Problem description
Nothing but the lines from the one containing "match prev with" through the one containing "destruct prev; [apply", both included, should be given again, each exactly as written below.

Listed records
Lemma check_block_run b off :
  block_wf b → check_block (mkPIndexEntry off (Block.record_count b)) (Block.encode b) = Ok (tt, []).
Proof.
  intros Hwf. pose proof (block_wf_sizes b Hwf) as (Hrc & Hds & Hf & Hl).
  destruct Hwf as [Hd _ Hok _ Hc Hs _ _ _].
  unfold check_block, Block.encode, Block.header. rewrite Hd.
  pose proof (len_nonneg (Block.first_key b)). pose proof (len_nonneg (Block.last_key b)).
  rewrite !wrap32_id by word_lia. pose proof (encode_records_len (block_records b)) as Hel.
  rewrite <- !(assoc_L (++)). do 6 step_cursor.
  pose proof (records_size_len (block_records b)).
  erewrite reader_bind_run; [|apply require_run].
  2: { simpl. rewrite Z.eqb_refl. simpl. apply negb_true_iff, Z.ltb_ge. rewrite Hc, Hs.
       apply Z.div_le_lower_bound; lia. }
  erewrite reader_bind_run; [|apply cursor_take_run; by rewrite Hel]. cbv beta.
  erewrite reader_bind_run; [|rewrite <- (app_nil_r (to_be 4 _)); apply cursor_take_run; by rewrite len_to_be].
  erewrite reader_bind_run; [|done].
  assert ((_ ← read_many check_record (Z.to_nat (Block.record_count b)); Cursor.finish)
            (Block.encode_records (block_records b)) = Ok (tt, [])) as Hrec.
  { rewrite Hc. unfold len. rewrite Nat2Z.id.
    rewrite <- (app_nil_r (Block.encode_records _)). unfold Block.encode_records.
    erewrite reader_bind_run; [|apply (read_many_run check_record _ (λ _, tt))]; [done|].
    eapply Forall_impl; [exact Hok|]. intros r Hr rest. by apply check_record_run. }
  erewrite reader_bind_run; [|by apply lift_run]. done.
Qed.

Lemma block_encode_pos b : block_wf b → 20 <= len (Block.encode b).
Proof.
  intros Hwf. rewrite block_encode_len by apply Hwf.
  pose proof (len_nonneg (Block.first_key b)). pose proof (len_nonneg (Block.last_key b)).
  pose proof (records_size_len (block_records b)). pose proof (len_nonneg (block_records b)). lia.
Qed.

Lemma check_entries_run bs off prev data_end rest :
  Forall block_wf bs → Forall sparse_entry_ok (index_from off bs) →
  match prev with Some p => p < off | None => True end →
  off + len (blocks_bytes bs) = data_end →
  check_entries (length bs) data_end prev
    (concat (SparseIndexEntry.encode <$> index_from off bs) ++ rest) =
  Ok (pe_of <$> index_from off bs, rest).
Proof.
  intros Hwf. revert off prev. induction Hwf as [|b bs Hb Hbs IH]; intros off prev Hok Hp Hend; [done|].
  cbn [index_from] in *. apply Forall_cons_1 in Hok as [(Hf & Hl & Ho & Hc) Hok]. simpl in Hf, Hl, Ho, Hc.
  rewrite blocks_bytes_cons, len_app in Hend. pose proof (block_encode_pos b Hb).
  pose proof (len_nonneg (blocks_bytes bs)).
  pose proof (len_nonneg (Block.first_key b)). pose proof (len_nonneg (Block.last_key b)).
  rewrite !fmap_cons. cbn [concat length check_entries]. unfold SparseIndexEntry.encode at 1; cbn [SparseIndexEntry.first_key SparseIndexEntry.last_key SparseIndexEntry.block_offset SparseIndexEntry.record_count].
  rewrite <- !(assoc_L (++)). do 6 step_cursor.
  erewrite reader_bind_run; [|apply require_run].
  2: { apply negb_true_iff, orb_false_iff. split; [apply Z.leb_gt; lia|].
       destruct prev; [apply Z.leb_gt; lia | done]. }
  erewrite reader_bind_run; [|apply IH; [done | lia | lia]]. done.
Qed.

Solution below
  match prev with Some p => p < off | None => True end →
  off + len (blocks_bytes bs) = data_end →
  check_entries (length bs) data_end prev
    (concat (SparseIndexEntry.encode <$> index_from off bs) ++ rest) =
  Ok (pe_of <$> index_from off bs, rest).
Proof.
  intros Hwf. revert off prev. induction Hwf as [|b bs Hb Hbs IH]; intros off prev Hok Hp Hend; [done|].
  cbn [index_from] in *. apply Forall_cons_1 in Hok as [(Hf & Hl & Ho & Hc) Hok]. simpl in Hf, Hl, Ho, Hc.
  rewrite blocks_bytes_cons, len_app in Hend. pose proof (block_encode_pos b Hb).
  pose proof (len_nonneg (blocks_bytes bs)).
  pose proof (len_nonneg (Block.first_key b)). pose proof (len_nonneg (Block.last_key b)).
  rewrite !fmap_cons. cbn [concat length check_entries]. unfold SparseIndexEntry.encode at 1; cbn [SparseIndexEntry.first_key SparseIndexEntry.last_key SparseIndexEntry.block_offset SparseIndexEntry.record_count].
  rewrite <- !(assoc_L (++)). do 6 step_cursor.
  erewrite reader_bind_run; [|apply require_run].
  2: { apply negb_true_iff, orb_false_iff. split; [apply Z.leb_gt; lia|].
       destruct prev; [apply Z.leb_gt; lia | done]. }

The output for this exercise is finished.